==== INPUT MATERIAL ====

(** The bound row of [persist_reading_to_db]. *)
Definition reading_row (id : Uuid) (serial : string) (meter_id user_id : Uuid) (wallet : string)
    (timestamp : DateTime) (r : CreateReadingRequest) (minted : bool) (tx : option string)
    (health : spec_float) : option ReadingRow :=
  let '(def_gen, def_cons) :=
    if positive (r_kwh r) then (r_kwh r, f64 0) else (f64 0, f64_abs (r_kwh r)) in
  kwh ← nullable numeric_f64 12 4 (Some (r_kwh r));
  gen ← nullable numeric_f64 12 4 (Some (default def_gen (r_energy_generated r)));
  used ← nullable numeric_f64 12 4 (Some (default def_cons (r_energy_consumed r)));
  surplus ← nullable numeric_f64 12 4 (Some (surplus_of r));
  deficit ← nullable numeric_f64 12 4 (Some (deficit_of r));
  volt ← nullable numeric_f64 8 2 (r_voltage r);
  temp ← nullable numeric_f64 5 2 (r_temperature r);
  battery ← nullable numeric_f64 5 2 (r_battery_level r);
  Some {| rd_id := id; rd_serial := serial; rd_meter_id := meter_id; rd_user_id := Some user_id;
          rd_wallet := wallet; rd_timestamp := timestamp; rd_kwh := kwh; rd_generated := gen;
          rd_consumed := used; rd_surplus := surplus; rd_deficit := deficit;
          rd_voltage := volt; rd_current_amps := r_current r;
          rd_power_factor := r_power_factor r; rd_frequency := r_frequency r;
          rd_temperature := temp; rd_thd_voltage := r_thd_voltage r;
          rd_thd_current := r_thd_current r; rd_latitude := r_latitude r;
          rd_longitude := r_longitude r; rd_battery_level := battery;
          rd_weather := r_weather_condition r; rd_health := Some health;
          rd_rec_eligible := default false (r_rec_eligible r);
          rd_carbon_offset := r_carbon_offset r; rd_max_sell_price := r_max_sell_price r;
          rd_max_buy_price := r_max_buy_price r; rd_signature := r_meter_signature r;
          rd_meter_type := r_meter_type r; rd_minted := Some minted; rd_mint_tx := tx |}.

====

* **DIRECTIONS FOR THIS TASK**: Pick every line containing the word "default" out of the material, and copy those lines.

* **OUTPUT**:
  gen ← nullable numeric_f64 12 4 (Some (default def_gen (r_energy_generated r)));
  used ← nullable numeric_f64 12 4 (Some (default def_cons (r_energy_consumed r)));
          rd_rec_eligible := default false (r_rec_eligible r);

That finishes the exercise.